И вдруг что-то с лязгом ломается. Маша выглядывает из туалета и видит, как входная дверь вваливается внутрь, удерживаясь на нижней петле. По полу бряцает вывалившийся замок. А из лестничного пролёта тянется кто-то. Тянется что-то… Сутулое, чёрное, бесформенное.
— Неужели ты думала, дверь нас остановит надолго? Думала, так всё и закончится?
Должно быть что-то нелогичное. Неправильное. Страшное! Это ведь сон. Он продолжается.
Маша разворачивается и кладёт ладонь в сотканную из нитей ладонь Наташи. И сразу же пропадают звуки, а за ними — исчезает свет. Маша вдруг понимает, что её что-то обволакивает. Это нити. Они заворачивают её в кокон. Нити чужих мыслей. Те самые, вязкие, липкие.
— Подожди.

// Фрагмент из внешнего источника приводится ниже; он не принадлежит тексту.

(** The deployment the effect is for is the one desired now. *)
Definition desires (e : ReconcileEffect) (desired : option PluginDeployment) : bool :=
  match desired with
  | Some d => bool_decide (d_state d = Active) && streq (d_generation d) (e_deploymentGeneration e) &&
              streq (d_artifactDigest d) (e_artifactDigest e)
  | None => false
  end.

Section decisions.
Context (supportedExecutors : list ExecutorKind) (workers : list PlacementWorker)
  (gate : Durable → PluginDeployment → option gate_outcome)
  (prerequisites : Durable → PersistedProviderLoss → bool).

(** The last checks: the state of the instance. *)
Definition decide_lifecycle (e : ReconcileEffect) (i : PersistedComponentInstance) (exactRecoveryEffect : bool)
    (now : Z) : claim_decision :=
  let retryableFailure :=
    bool_decide (i_lifecycle i = CpFailed) && bool_decide (i_retryEffect i = Some (e_kind e)) &&
    negb (later (i_retryAt i) (toISOString now)) in
  if negb (bool_decide (i_lifecycle i = expectedLifecycle (e_kind e))) && negb retryableFailure
  then ClaimAcknowledge true
  else ClaimPerform e exactRecoveryEffect
    (if retryableFailure && (bool_decide (e_kind e = EffectStart) || bool_decide (e_kind e = EffectStop))
     then Some (expectedLifecycle (e_kind e)) else None).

Нет!
Маша пытается высвободиться, но уже поздно.
Маша кричит, но крик слышен только внутри её головы. Нити заползают в открытый рот, облепляют глаза, кокон становится плотнее, туже, ещё туже…
Дверь в летнюю кухню, комнатка под лестницей, и ещё скользкие ступеньки крыльца на задний двор. Калитка. Что за калитка? Лист бумаги, на котором что-то нарисовано. Со звоном лопается лампочка в подвале. Белые червяки извиваются в большой гниющей куче. Баба Ряба. Иголки. Кричащая женщина. пленница. Но чья? Два человека, вбегающих в пустую квартиру. Они увидят трупы. Увидят разлагающееся лицо отчима.

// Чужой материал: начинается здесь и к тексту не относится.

(* ===== verification/Calm.v ===== *)
(** * A calm installation

    The setting in which the reconciler converges: every deployment's gate is
    open, its components can be placed and have short valid identities, no
    provider is lost, no stale binding is in the way, and no effect, restored session
    or termination fails. This file has the state such an installation is in between
    two passes, and what is left to do in it. *)

From S2P Require Import Prelude JsString Collections JsValue Identity JsonText Time Permission Lifecycle Placement Retry Plan PlanProofs Reconciler ReconcilerLaws PlanSteps.

Open Scope Z_scope.

#[export] Instance generation_identity_eq_dec : EqDecision GenerationIdentity.
Proof. solve_decision. Defined.

Section identities.
Context (sha256 : jstring → jstring).

(** The identities of the first activation of a component. *)
Definition instance_key (g : GenerationIdentity) (c : jstring) : jstring :=
  portableStableId sha256 (own_parts false g c (js "1")).
Definition message_key (g : GenerationIdentity) (c : jstring) (kind : ReconcileEffectKind) : jstring :=
  portableStableId sha256 (effect_parts false g c kind (js "1")).

(** The names are valid and short enough to be identities as they are. *)
Record named (g : GenerationIdentity) (c : jstring) : Prop := {
  named_valid kind : is_ok (reconcileEffectIdentities sha256 g c kind (js "1")) = true;
  named_short : (length (joinc 46 (map escape_part (own_parts false g c (js "1")))) ≤ 128)%nat;
  named_short_effect kind :
    (length (joinc 46 (map escape_part (effect_parts false g c kind (js "1")))) ≤ 128)%nat;
}.

Lemma named_identities g c kind :
  named g c →
  reconcileEffectIdentities sha256 g c kind (js "1") =
    Ok {| ei_instanceId := instance_key g c; ei_operationId := message_key g c kind;
          ei_messageId := message_key g c kind |}.
Proof.
  intros [Hv _ _]. destruct (is_ok_true _ (Hv kind)) as [i Hi]. rewrite Hi.
  apply (identities_ok sha256 false) in Hi as (Ho & Hm & Hid & _). f_equal.
  destruct i as [i1 i2 i3]. cbn in *. unfold instance_key, message_key. by rewrite Hm, Ho, Hid.
Qed.

Lemma short_inj parts parts' :
  (length (joinc 46 (map escape_part parts)) ≤ 128)%nat → (length (joinc 46 (map escape_part parts')) ≤ 128)%nat →
  parts ≠ [] → parts' ≠ [] → portableStableId sha256 parts = portableStableId sha256 parts' → parts = parts'.
Proof.
  intros H H' Hn Hn'. unfold portableStableId. apply Nat.leb_le in H, H'. rewrite H, H'. intros E.
  apply (f_equal (splitc 46)) in E. rewrite !candidate_split in E by done.
  revert E. apply (list_fmap_eq_inj escape_part). exact escape_inj.
Qed.

Lemma instance_key_inj g c g' c' :
  named g c → named g' c' → instance_key g c = instance_key g' c' → g = g' ∧ c = c'.
Proof.
  intros [_ H _] [_ H' _] E. apply short_inj in E; [|done|done|done|done].
  apply own_parts_inj in E as (_ & ? & ? & _). done.
Qed.

Lemma message_key_inj g c k g' c' k' :
  named g c → named g' c' → message_key g c k = message_key g' c' k' → g = g' ∧ c = c' ∧ k = k'.
Proof.
  intros [_ _ H] [_ _ H'] E. apply short_inj in E; [|done|done|done|done].
  apply effect_parts_inj in E as (_ & ? & ? & ? & _). done.
Qed.
End identities.

Section calm.
Context (domainToASCII : jstring → jstring) (sha256 : jstring → jstring)
  (supportedExecutors : list ExecutorKind) (workers : list PlacementWorker)
  (gates : PluginDeployment → ArtifactDeploymentGate).

(** ** The environment *)
Definition calm_gate (_ : Durable) (dep : PluginDeployment) : option gate_outcome := Some (GateOpen (gates dep)).

Definition placement_for (dep : PluginDeployment) (c : PluginComponent) : PlacementInput :=
  {| pi_artifactDigest := d_artifactDigest dep; pi_component := c;
     pi_grantedPermissions := default (JArr []) (ag_granted (gates dep));
     pi_supportedExecutors := supportedExecutors; pi_workers := workers |}.

Record deployable (dep : PluginDeployment) : Prop := {
  dp_capabilities : ag_capability_ok (gates dep) = true;
  dp_permissions : ag_permission_allowed (gates dep) = true;
  dp_distinct : NoDup (map pc_componentId (ag_components (gates dep)));
  dp_placed c : d_state dep = Active → c ∈ ag_components (gates dep) → is_ok (planPlacement domainToASCII (placement_for dep c)) = true;
  dp_named c : c ∈ ag_components (gates dep) → named sha256 (generation_of dep) (pc_componentId c);
}.
Record installation (deps : list PluginDeployment) : Prop := {
  in_distinct : NoDup (map deploymentKey deps);
  in_deployable dep : dep ∈ deps → deployable dep;
}.

(** ** Instances *)

(** The effect of a kind that the instance is next for. *)
Definition effect_for (i : PersistedComponentInstance) (kind : ReconcileEffectKind) : ReconcileEffect :=
  {| e_kind := kind; e_activation := js "1";
     e_operationId := message_key sha256 (instance_generation i) (i_componentId i) kind;
     e_messageId := message_key sha256 (instance_generation i) (i_componentId i) kind;
     e_instanceId := instance_key sha256 (instance_generation i) (i_componentId i);
     e_applicationId := i_applicationId i; e_pluginId := i_pluginId i; e_componentId := i_componentId i;
     e_deploymentGeneration := i_deploymentGeneration i;
     e_artifactDigest := default [] (i_artifactDigest i);
     e_executor := i_executor i; e_workerId := i_workerId i;
     e_executionBinding := i_executionBinding i |}.

Definition message_of (i : PersistedComponentInstance) (kind : ReconcileEffectKind) : jstring :=
  message_key sha256 (instance_generation i) (i_componentId i) kind.
Definition done_ (i : PersistedComponentInstance) (kind : ReconcileEffectKind) : bool := completed i (message_of i kind).

Definition wants (dep : PluginDeployment) (i : PersistedComponentInstance) : Prop :=
  instance_generation i = generation_of dep.

Definition wanted (d : Durable) (i : PersistedComponentInstance) : bool :=
  existsb (λ dep, bool_decide (instance_generation i = generation_of dep)) (du_deployments d).

(** What a deployment that wants the instance has it at. *)
Definition at_home (dep : PluginDeployment) (i : PersistedComponentInstance) : Prop :=
  d_state dep = Active ∧ i_artifactDigest i = Some (d_artifactDigest dep) ∧
  i_lifecycle i ∈ [CpCreated; CpPreparing; CpStarting; CpReady] ∧
  ∃ c, c ∈ ag_components (gates dep) ∧ pc_componentId c = i_componentId i ∧
    planPlacement domainToASCII (placement_for dep c) =
      Ok {| cpl_executor := i_executor i; cpl_workerId := i_workerId i |}.

Definition pending (box : gmap jstring LifecycleMessage) (id : jstring) : Prop :=
  ∃ m, box !! id = Some m ∧ m_state m = OutPending.

(** The messages and the operations of an instance at each lifecycle. A
    preparation or a start of an instance that is no longer wanted may have been
    acknowledged without effect, and one whose termination was restored stops without
    a message yet. *)
Definition phase (is_wanted : bool) (box : gmap jstring LifecycleMessage) (i : PersistedComponentInstance) : Prop :=
  let absent kind := box !! message_of i kind = None ∧ done_ i kind = false in
  let due kind := pending box (message_of i kind) ∧ done_ i kind = false in
  match i_lifecycle i with
  | CpCreated => (is_wanted = true → due EffectPrepare) ∧ absent EffectStart ∧ absent EffectDrain ∧ absent EffectStop
  | CpPreparing => absent EffectStart ∧ absent EffectDrain ∧ absent EffectStop
  | CpStarting => (is_wanted = true → due EffectStart) ∧ absent EffectDrain ∧ absent EffectStop
  | CpReady => absent EffectDrain ∧ absent EffectStop
  | CpDraining => (due EffectDrain ∨ done_ i EffectDrain = true) ∧ absent EffectStop
  | CpStopping => due EffectStop ∨ absent EffectStop
  | CpStopped => True
  | CpDegraded | CpFailed => False
  end.

Record calm_instance (d : Durable) (k : jstring) (i : PersistedComponentInstance) : Prop := {
  cl_named : named sha256 (instance_generation i) (i_componentId i);
  cl_key : k = instance_key sha256 (instance_generation i) (i_componentId i);
  cl_id : i_instanceId i = k;
  cl_activation : i_activation i = Some (js "1");
  cl_observed : i_observedGeneration i = i_deploymentGeneration i;
  cl_digest : is_Some (i_artifactDigest i);
  cl_diagnostic : i_diagnostic i = None;
  cl_binding : same_binding (i_executionBinding i) (i_executionBinding i) = true;
  cl_deployed : ∃ dep, dep ∈ du_deployments d ∧ same_deployment (i_applicationId i) (i_pluginId i) dep = true;
  cl_home dep : dep ∈ du_deployments d → wants dep i → at_home dep i;
  cl_phase : phase (wanted d i) (du_outbox d) i;
}.

(** A message belongs to an instance; one that is pending is due and matches it. *)
Record calm_message (d : Durable) (now : Z) (id : jstring) (m : LifecycleMessage) : Prop := {
  cm_id : m_messageId m = id;
  cm_operation : m_operationId m = id;
  cm_available : m_availableAt m ≤ now;
  cm_lease : m_leasedUntil m = None;
  cm_state : m_state m = OutPending ∨ m_state m = OutCompleted;
  cm_owner : ∃ k i r kind, du_instances d !! k = Some (i, r) ∧ id = message_of i kind ∧
    (m_state m = OutPending → m_payload m = Some (effect_for i kind, false));
}.

Record calm (d : Durable) (now : Z) : Prop := {
  cs_losses : du_losses d = [];
  cs_installation : installation (du_deployments d);
  cs_instances k i r : du_instances d !! k = Some (i, r) → calm_instance d k i;
  cs_messages id m : du_outbox d !! id = Some m → calm_message d now id m;
}.

(** No binding is stale and no provider lost, or the deployments are the reconciler's
    own and both are left alone ([loadDeployments]); and no session fails that is
    restored. Which sessions live and which artifacts are installed is arbitrary. *)
Record calm_environment (env : pass_environment) : Prop := {
  ce_cleanup d : pe_cleanup env d = true;
  ce_losses d gates : pe_losses env d gates = inl [];
  ce_restore x i : pe_lifecycle env = Some x → cx_restore x i = true;
  ce_starting x f e : pe_lifecycle env = Some x → cx_restoreStarting x = Some f → f e = true;
  ce_termination x f i : pe_lifecycle env = Some x → cx_restoreTermination x = Some f → f i = true;
}.

(** ** What is left to do *)
Definition rank (box : gmap jstring LifecycleMessage) (i : PersistedComponentInstance) : nat :=
  match i_lifecycle i with
  | CpCreated => 5 | CpPreparing => 4 | CpStarting | CpReady => 3 | CpDraining => 2
  | CpStopping => if bool_decide (box !! message_of i EffectStop = None) then 2 else 1
  | CpStopped | CpDegraded | CpFailed => 0
  end.
Definition open_message (m : LifecycleMessage) : nat := if bool_decide (m_state m = OutCompleted) then 0 else 1.

Definition map_total {A} (f : A → nat) (x : gmap jstring A) : nat := sum_list_with (λ e, f e.2) (map_to_list x).

(** The components of active deployments that have no instance yet. *)
Definition missing (d : Durable) : list jstring :=
  List.filter (λ k, bool_decide (du_instances d !! k = None))
    (flat_map (λ dep, if bool_decide (d_state dep = Active)
                      then map (λ c, instance_key sha256 (generation_of dep) (pc_componentId c)) (ag_components (gates dep))
                      else []) (du_deployments d)).

Definition work (d : Durable) : nat :=
  map_total (λ e : PersistedComponentInstance * Z, rank (du_outbox d) e.1) (du_instances d) +
  map_total open_message (du_outbox d) + 6 * length (missing d).

(** Everything wanted is there and ready, everything else is stopped. *)
Definition converged (d : Durable) : Prop :=
  (∀ k i r, du_instances d !! k = Some (i, r) →
     i_lifecycle i = if wanted d i then CpReady else CpStopped) ∧
  missing d = [].
End calm.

Какой-то очень знакомый голос. Маша вздрагивает и понимает, что сон всё ещё продолжается. Только это как будто не её сон. Да и сама Маша будто теперь не Маша. Их теперь двое в одном теле. Как там звучит в любимой Наташиной песне? «Скованные одной цепью».
Откуда это? Маша трясёт головой, но становится ещё хуже. Приходят иные знания.
Она в кухне бабушкиного дома.
(бабушкиного?)
Дверь на улицу открыта. Врываются хлопья снега, тающие на пороге. И в дверях замер высокий, но сутулый человек. Черный, лица не видно. Он что-то говорит, обращаясь в бабе Рябе. Говорит торопливо, сбивчиво. В голосе слышится угроза. Доносится:
А потом картинка рассыпается, и, хотя Маша все еще в кухне, силуэт уже исчез. Вместо него Маша видит что-то, медленно раскачивающееся из стороны в сторону. Будто подвесили на пороге мешок с картошкой.
Скрип-скрип. Направо-налево. Так ветер играет. Ему нравится играть.
Веревка, тянущаяся от вбитого в верхнюю часть порога большого ржавого гвоздя. Она ползет вниз, обматывается вокруг толстых ног, темных чулок… Маша опускает взгляд, видит вздернутый подол платья, передник, вязаную кофту и тёмно-синее, вздувшееся лицо. Что-то в нём есть узнаваемое. Что-то очень родное и близкое. Сразу не догадаться. Только извилистые разводы порезов, из которых капает на пол кровь, застрявший между зубов вздутый язык серо-водянистого цвета, как губка. И заплывшие, набухшие веки. Маша понимает, что это Наташины эмоции, Наташины чувства, но ничего не может с собой поделать. Обрывки нитей кружатся в стылом воздухе.
Скрип-скрип! Направо-налево. Руки бабы Рябы, побуревшие и распухшие от притока крови, задевают деревянный порог и ползут по нему. Под руками не лужа, а целое море крови. В кровь падают снежинки и мгновенно тают.
Не спасли бабушку ни иголки, ни ножи под порогом, ни заклятья и зелья.
Не спасли от чего?..
Холодная испарина на лбу. Пот собрался на висках. Во рту горький привкус желчи. Надо попросить у мамы жвачку. У мёртвой мамы? Маша грустно ухмыляется.
Рядом стоит Наташа, сотканная из нитей. Сон продолжается.
— Вылези из моей головы! — просит Маша и начинает раздирать ногтями кожу на висках.